### Task statement
What lines below include the string "rename"? Pick them out and copy them.

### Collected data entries
(** * Pharma sales forecasting service

    A shallow embedding of the forecasting service of [ml-services/realmodel.py]
    (the CSV cleaner, the frequency detector, the recursive sequence
    forecaster, the additive path with its trend fallback, the output
    clipping and the route [predict_csv]) and of the record validator, the
    cleaner and the outlier detection of
    [ml-services/utils/data_processor.py].

    Modelling conventions.
    - A pandas DataFrame is a header (column labels) and a list of rows, each
      row holding one cell per column. Row labels (the index) are not part of
      the model: no consumer in the service reads them.
    - Floats are exact rationals plus [NaN]; rounding and infinities are
      outside the model.
    - Column labels and other strings are strings of bytes; [strip] and
      [lower] are those of Python on ASCII strings.
    - [sort_values] puts rows with equal keys in the order of a stable
      algorithm. The default algorithm of pandas is not stable; where the
      order of such rows matters, the algorithm is a parameter
      ([sort_values_kind], [_prep_dataframe_kind]).
    - Timestamps are integers counting nanoseconds since the epoch.
    - Exceptions are values of [exn]; a computation that may raise returns a
      [result].
    - The trained artefacts and the library calls whose behaviour is not in
      the repository (the date parser, pandas' frequency inference, the
      sequence model, the scaler, the Prophet bundles) are fields of an
      environment record [Env].
    - A Python dictionary is an association list in insertion order. A value
      of a raw record is known through what [str], [float] and the date
      parser make of it; the clock read by the cleaner is a parameter. *)

From Stdlib Require Import List ZArith QArith String Ascii Bool Lia Sorted.
From Stdlib Require Import Permutation.
From Stdlib Require Import DecimalString Lqa Qround Qabs.
Import ListNotations.
Close Scope Q_scope.
Open Scope string_scope.
Open Scope list_scope.

(** ** Exceptions and results *)

Inductive exn : Type :=
| ValueError (msg : string)
| TypeError (msg : string)
| KeyError (msg : string)
| IndexError (msg : string)
| FileNotFoundError (msg : string)
| OverflowError (msg : string).

(** [str(e)] *)
Definition exn_str (e : exn) : string :=
  match e with
  | ValueError m | TypeError m | KeyError m | IndexError m
  | FileNotFoundError m | OverflowError m => m
  end.

Inductive result (A : Type) : Type :=
| Ok (a : A)
| Raise (e : exn).
Arguments Ok {A} a.
Arguments Raise {A} e.

Definition bind {A B : Type} (c : result A) (k : A -> result B) : result B :=
  match c with
  | Ok a => k a
  | Raise e => Raise e
  end.

Notation "x <- c ;; k" := (bind c (fun x => k))
  (at level 61, c at next level, right associativity).

Fixpoint mapM {A B : Type} (f : A -> result B) (l : list A) : result (list B) :=
  match l with
  | [] => Ok []
  | a :: t => b <- f a ;; bs <- mapM f t ;; Ok (b :: bs)
  end.

(** ** Numbers *)

Inductive pyfloat : Type :=
| NaN
| Num (q : Q).

Definition Qlt_bool (x y : Q) : bool := negb (Qle_bool y x).

(** [a < b] and [a > b] on floats: every comparison with NaN is false. *)
Definition flt (a b : pyfloat) : bool :=
  match a, b with
  | Num x, Num y => Qlt_bool x y
  | _, _ => false
  end.
Definition fgt (a b : pyfloat) : bool := flt b a.
Definition fle (a b : pyfloat) : bool :=
  match a, b with
  | Num x, Num y => Qle_bool x y
  | _, _ => false
  end.

Definition fadd (a b : pyfloat) : pyfloat :=
  match a, b with
  | Num x, Num y => Num (x + y)%Q
  | _, _ => NaN
  end.
Definition fmul (a b : pyfloat) : pyfloat :=
  match a, b with
  | Num x, Num y => Num (x * y)%Q
  | _, _ => NaN
  end.

(** Python's built-in [max(a, b)] and [min(a, b)]: the first argument is kept
    unless the second is strictly larger (smaller). *)
Definition py_max2 (a b : pyfloat) : pyfloat := if fgt b a then b else a.
Definition py_min2 (a b : pyfloat) : pyfloat := if flt b a then b else a.

(** [max(l)] and [min(l)] on a list; both raise on an empty list. *)
Definition py_max (l : list pyfloat) : result pyfloat :=
  match l with
  | [] => Raise (ValueError "max() arg is an empty sequence")
  | h :: t => Ok (fold_left py_max2 t h)
  end.
Definition py_min (l : list pyfloat) : result pyfloat :=
  match l with
  | [] => Raise (ValueError "min() arg is an empty sequence")
  | h :: t => Ok (fold_left py_min2 t h)
  end.

(** ** Strings *)

(** ASCII white space, as removed by [str.strip()]. *)
Definition is_space (c : ascii) : bool :=
  let n := nat_of_ascii c in
  ((9 <=? n)%nat && (n <=? 13)%nat) || ((28 <=? n)%nat && (n <=? 32)%nat).

Fixpoint lstrip (s : string) : string :=
  match s with
  | String c t => if is_space c then lstrip t else s
  | EmptyString => EmptyString
  end.

Fixpoint rstrip (s : string) : string :=
  match s with
  | String c t =>
      match rstrip t with
      | EmptyString => if is_space c then EmptyString else String c EmptyString
      | t' => String c t'
      end
  | EmptyString => EmptyString
  end.

Definition strip (s : string) : string := rstrip (lstrip s).

Definition lower_ascii (c : ascii) : ascii :=
  let n := nat_of_ascii c in
  if (65 <=? n)%nat && (n <=? 90)%nat then ascii_of_nat (n + 32) else c.

Fixpoint lower (s : string) : string :=
  match s with
  | String c t => String (lower_ascii c) (lower t)
  | EmptyString => EmptyString
  end.

(** [s.startswith(p)] *)
Definition startswith (p s : string) : bool := String.prefix p s.

(** [x in l] for a list of strings. *)
Definition mem (x : string) (l : list string) : bool :=
  existsb (String.eqb x) l.

(** ** Configuration of [realmodel.py] *)

Definition PRODUCT_COLS : list string :=
  ["M01AB"; "M01AE"; "N02BA"; "N02BE"; "N05B"; "N05C"; "R03"; "R06"].
Definition DATE_COL : string := "datum".

(** ** Data frames *)

Inductive cell : Type :=
| CFloat (f : pyfloat)
| CStr (s : string)
| CTime (t : Z)
| CNaT.

Record DataFrame : Type := mkDF {
  columns : list string;
  rows : list (list cell)
}.

(** [pd.isna] on a cell. *)
Definition isna (c : cell) : bool :=
  match c with
  | CFloat NaN | CNaT => true
  | _ => false
  end.

Definition is_datetime (c : cell) : bool :=
  match c with
  | CTime _ | CNaT => true
  | _ => false
  end.

(** A timestamp that is present. *)
Definition is_time (c : cell) : bool :=
  match c with
  | CTime _ => true
  | _ => false
  end.

(** Position of the first column labelled [c]. *)
Fixpoint col_index (c : string) (cols : list string) : option nat :=
  match cols with
  | [] => None
  | h :: t => if String.eqb c h then Some 0
              else option_map S (col_index c t)
  end.

(** The cell of a row at a position; short rows read as missing. *)
Definition cell_at (i : nat) (r : list cell) : cell := nth i r (CFloat NaN).

Fixpoint set_at (i : nat) (v : cell) (r : list cell) : list cell :=
  match r, i with
  | [], _ => []
  | _ :: t, O => v :: t
  | h :: t, S k => h :: set_at k v t
  end.

(** The cell of a row under a column label of the header [cols]. *)
Definition get (cols : list string) (c : string) (r : list cell) : cell :=
  match col_index c cols with
  | Some i => cell_at i r
  | None => CFloat NaN
  end.

(** [df[c].tolist()]; a [KeyError] when the label is absent. *)
Definition column (df : DataFrame) (c : string) : result (list cell) :=
  match col_index c (columns df) with
  | Some i => Ok (map (cell_at i) (rows df))
  | None => Raise (KeyError c)
  end.

(** [df[cols]]: restriction to the listed columns, in that order. *)
Definition select (cols : list string) (df : DataFrame) : DataFrame :=
  mkDF cols (map (fun r => map (fun c => get (columns df) c r) cols) (rows df)).

(** [df.rename(columns={old: new})] *)
Definition rename (old new : string) (cols : list string) : list string :=
  map (fun c => if String.eqb c old then new else c) cols.

(** Order used by [sort_values] on a datetime column: ascending, missing
    timestamps last. *)
Definition date_leb (a b : cell) : bool :=
  match a, b with
  | CTime x, CTime y => (x <=? y)%Z
  | _, CTime _ => false
  | _, _ => true
  end.

Section SortRows.
Variable key : list cell -> cell.

(** Stable insertion: [r] goes before the first row whose key is not
    smaller. *)
Fixpoint insert_row (r : list cell) (l : list (list cell)) : list (list cell) :=
  match l with
  | [] => [r]
  | h :: t => if date_leb (key r) (key h) then r :: l
              else h :: insert_row r t
  end.

Fixpoint sort_rows (l : list (list cell)) : list (list cell) :=
  match l with
  | [] => []
  | r :: t => insert_row r (sort_rows t)
  end.
End SortRows.

(** [df.sort_values(c)], in the order that a stable algorithm gives. The
    algorithm that pandas runs by default is not stable: [sort_values_kind]
    below takes the algorithm as a parameter; it gives this order whenever no
    two timestamps are equal ([sort_values_kind_distinct]). *)
Definition sort_values (c : string) (df : DataFrame) : result DataFrame :=
  match col_index c (columns df) with
  | Some i => Ok (mkDF (columns df) (sort_rows (cell_at i) (rows df)))
  | None => Raise (KeyError c)
  end.

(** ** External collaborators *)

(** A fitted Prophet model is known only through the forecast frame it
    returns: [prophet_run periods freq] is
    [m.predict(m.make_future_dataframe(periods, freq))] as rows [(ds, yhat)]. *)
Record prophet : Type := mkProphet {
  prophet_run : Z -> string -> result (list (Z * pyfloat))
}.

(** What [joblib.load] may return for a Prophet bundle. *)
Inductive pickled_model : Type :=
| PProphet (m : prophet)
| PNotProphet.
Inductive pickled : Type :=
| PDict (entries : list (string * pickled_model))
| PNotDict (type_name : string).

### Solution to this task
(** [df.rename(columns={old: new})] *)
Definition rename (old new : string) (cols : list string) : list string :=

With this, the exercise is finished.